Sunday, February 26, 2012

All I Need

We all have excuses for why we feel we can't be or do everything we would like. For me, this excuse has often been the fact that I have a chronic illness. In times when my illness is flared, I often feel like it prevents me from doing anything well. It is true that sometimes I am so ill I can barely do anything at all, and other times I am just more tired, and in general more drained. I find it difficult to be patient with my children when I am not feeling well, and I don't engage with them the way I wish I did. I have a hard time keeping up with the house. I'm leery about volunteering to participate in any activities not already on my calendar because I'm not sure I'll be feeling up for it by the time the date comes around.

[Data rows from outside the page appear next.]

Definition translate_activity_event (id : str) (e : ActivityEvent) : Value :=
  match e with
  | Token t => event_object id "agent.message" ["content" ↦ text t; "role" ↦ text "assistant"]
  | ThinkStart => event_object id "agent.thinking" ["state" ↦ text "started"]
  | ThinkDelta t => event_object id "agent.thinking" ["content" ↦ text t]
  | ThinkEnd ms n => event_object id "agent.thinking" ["state" ↦ text "ended"; "duration_ms" ↦ json_number ms; "tokens" ↦ json_number n]
  | ToolStart tc name args => event_object id "tool.called" ["tool_call_id" ↦ text tc; "tool_name" ↦ text name; "arguments" ↦ args]
  | ToolApprovalRequired tc name args reason =>
      event_object id "tool.approval_required"
        ["tool_call_id" ↦ text tc; "tool_name" ↦ text name; "arguments" ↦ args; "reason" ↦ opt_text reason]
  | ToolCallDelta index tc name delta =>
      event_object id "tool.call_delta"
        ["index" ↦ json_number index; "tool_call_id" ↦ opt_text tc; "tool_name" ↦ opt_text name; "arguments_delta" ↦ text delta]
  | ToolOutputLine tc line => event_object id "tool.output" ["tool_call_id" ↦ text tc; "line" ↦ text line]
  | InputRequired prompt schema => event_object id "input.required" ["prompt" ↦ text prompt; "schema" ↦ json_opt schema]
  | ToolFinish tc name is_error ms =>
      event_object id "tool.result"
        ["tool_call_id" ↦ text tc; "tool_name" ↦ text name; "is_error" ↦ json_bool is_error; "duration_ms" ↦ json_number ms]
  | ChildSpawned child placement task =>
      event_object id "agent.child_spawned" ["child_id" ↦ text child; "placement" ↦ text placement; "child_task" ↦ text task]
  | ChildFinished child placement reason ms _ _ =>
      event_object id "agent.child_finished"
        ["child_id" ↦ text child; "placement" ↦ text placement; "exit_reason" ↦ text reason; "duration_ms" ↦ json_number ms]
  | WorkflowStarted run script name =>
      event_object id "workflow.started"
        ["run_id" ↦ text run; "script_path" ↦ text script; "name" ↦ text name; "status" ↦ text "running"]
  | WorkflowProgress run m => event_object id "workflow.progress" ["run_id" ↦ text run; "message" ↦ text m; "status" ↦ text "running"]
  | WorkflowPhaseStarted run name =>
      event_object id "workflow.phase_start" ["run_id" ↦ text run; "phase" ↦ text name; "status" ↦ text "running"]
  | WorkflowPhaseCompleted run name =>
      event_object id "workflow.phase_finish" ["run_id" ↦ text run; "phase" ↦ text name; "status" ↦ text "running"]
  | WorkflowAgentStarted run key agent task =>
      event_object id "workflow.agent_start"
        ["run_id" ↦ text run; "agent_label" ↦ text key; "agent_type" ↦ opt_text agent; "child_task" ↦ opt_text task; "status" ↦ text "running"]
  | WorkflowAgentCompleted run key cached is_error =>
      event_object id "workflow.agent_finish"
        ["run_id" ↦ text run; "agent_label" ↦ text key; "cached" ↦ json_bool cached; "is_error" ↦ json_bool is_error;
         "status" ↦ text (if is_error then "failed" else "running")]
  | WorkflowCompleted run => event_object id "workflow.completed" ["run_id" ↦ text run; "status" ↦ text "completed"]
  | WorkflowFailed run error => event_object id "workflow.failed" ["run_id" ↦ text run; "error" ↦ text error; "status" ↦ text "failed"]
  | WorkflowCancelled run => event_object id "workflow.cancelled" ["run_id" ↦ text run; "status" ↦ text "cancelled"]
  | TurnComplete => event_object id "agent.turn_complete" []
  | ChildActivity _ _ _ => event_object id "error" ["message" ↦ text "unexpected ChildActivity in translate_activity_event"]
  end.

(** The attribution of a child's event, which keeps the innermost. *)
Definition attribute (child_id placement : str) (event : Value) : Value :=
  match value_get (lit "child_id") event with
  | Some _ => event
  | None => set_field (lit "child_placement") (text placement) (set_field (lit "child_id") (text child_id) event)
  end.
(** [flatten_activity_event], which gives one event. *)
Fixpoint flatten_activity_event (id : str) (e : ActivityEvent) : list Value :=
  match e with
  | ChildActivity child_id placement inner => List.map (attribute child_id placement) (flatten_activity_event id inner)
  | other => [translate_activity_event id other]
  end.

(** *** The sink *)

Context {InputTx ApprovalTx : Type}.
Abbreviation Manager := (@TaskManager Value InputTx ApprovalTx).

Record EngineActivitySink := { sink_task_id : str; sink_seq : N; mirrors : bool }.

Definition transition_for_hitl_event (sink : EngineActivitySink) (e : ActivityEvent) (now : N) (m : Manager) : Manager :=
  if mirrors sink then
    match e with
    | InputRequired _ _ => fst (request_input (sink_task_id sink) now m)
    | ToolApprovalRequired tc _ _ _ => fst (request_approval_for (sink_task_id sink) (Some tc) now m)
    | _ => m
    end
  else m.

God recently gave me a very simple revelation. I was in a time of flare with my illness, and very frustrated with my condition. I was talking to God about my frustration, and my general thought process was this, "I don't understand why You haven't healed me. I can't be the mother, the wife, or the woman I'm supposed to be when I am not well. If I were healthy I could do such a better job. I need You to take this away, so I can be who You want me to be." I thought it was a pretty convincing argument. I have all of these roles to play that God has given me, and in order to fill these roles in a manner worthy of the One who has called me to them, I must perform with excellence. Sometimes I don't feel like I have the energy for excellence, just mediocrity.

Needless to say, I was surprised by the answer I heard Him whispering back. "I have given you everything you need to be all that I have called you to be. If you don't have health, you don't need it. You might want it, but you don't need it. You can be everything I require of you right now, with what you have right now."

I can't tell you the impact this revelation has had on my perspective. I always assumed that since God is perfect, nothing less than perfection could ever be truly acceptable to offer Him. Well, I can tell you, hearing Him tell me I can be the mother I am supposed to be with what I have meant that, even to God, there is such a thing as "good enough". If I stop making excuses and do the best I can do with the energy I have, at the end of the day, it will be good enough, and God's grace will take all of my shortcomings and failings and somehow work them together for good. He will fill in the cracks and gaps where I fall short. He might use other people and their strengths. He might simply use those shortcomings and gaps to build the character that He wants into my children, and prepare them to live their own callings in an imperfect world. Bottom line, not all of our blunders have to be failures. In our weakness, His power is made perfect.

What is your excuse? Do you not have enough energy, money, health, or time? God promises that He will provide for all of our needs. So often, we confuse needs and wants. We have a tendency to be the type of people who pack two suitcases and four pairs of shoes for a weekend trip. We like being overly prepared. God wants us to rely on Him, and we rarely do when we have the feeling of safety that comes from being overly prepared and fully equipped, yet we want that reassurance before stepping out in doing anything. So my encouragement to you is, if you feel God calling you to something, step out. You may not feel like you have everything you need, but you do, or at least you will, when you need it.

"But he said to me, 'My grace is sufficient for you, for my power is made perfect in weakness.' Therefore I will boast all the more gladly about my weaknesses, so that Christ's power may rest on me. That is why, for Christ's sake, I delight in weaknesses, in insults, in hardships, in persecutions, in difficulties. For when I am weak, then I am strong." 2 Corinthians 12:9-10

1 comment:

  1. Thanks for your honesty Heather. Love your blog and your willingness to be so open with your life.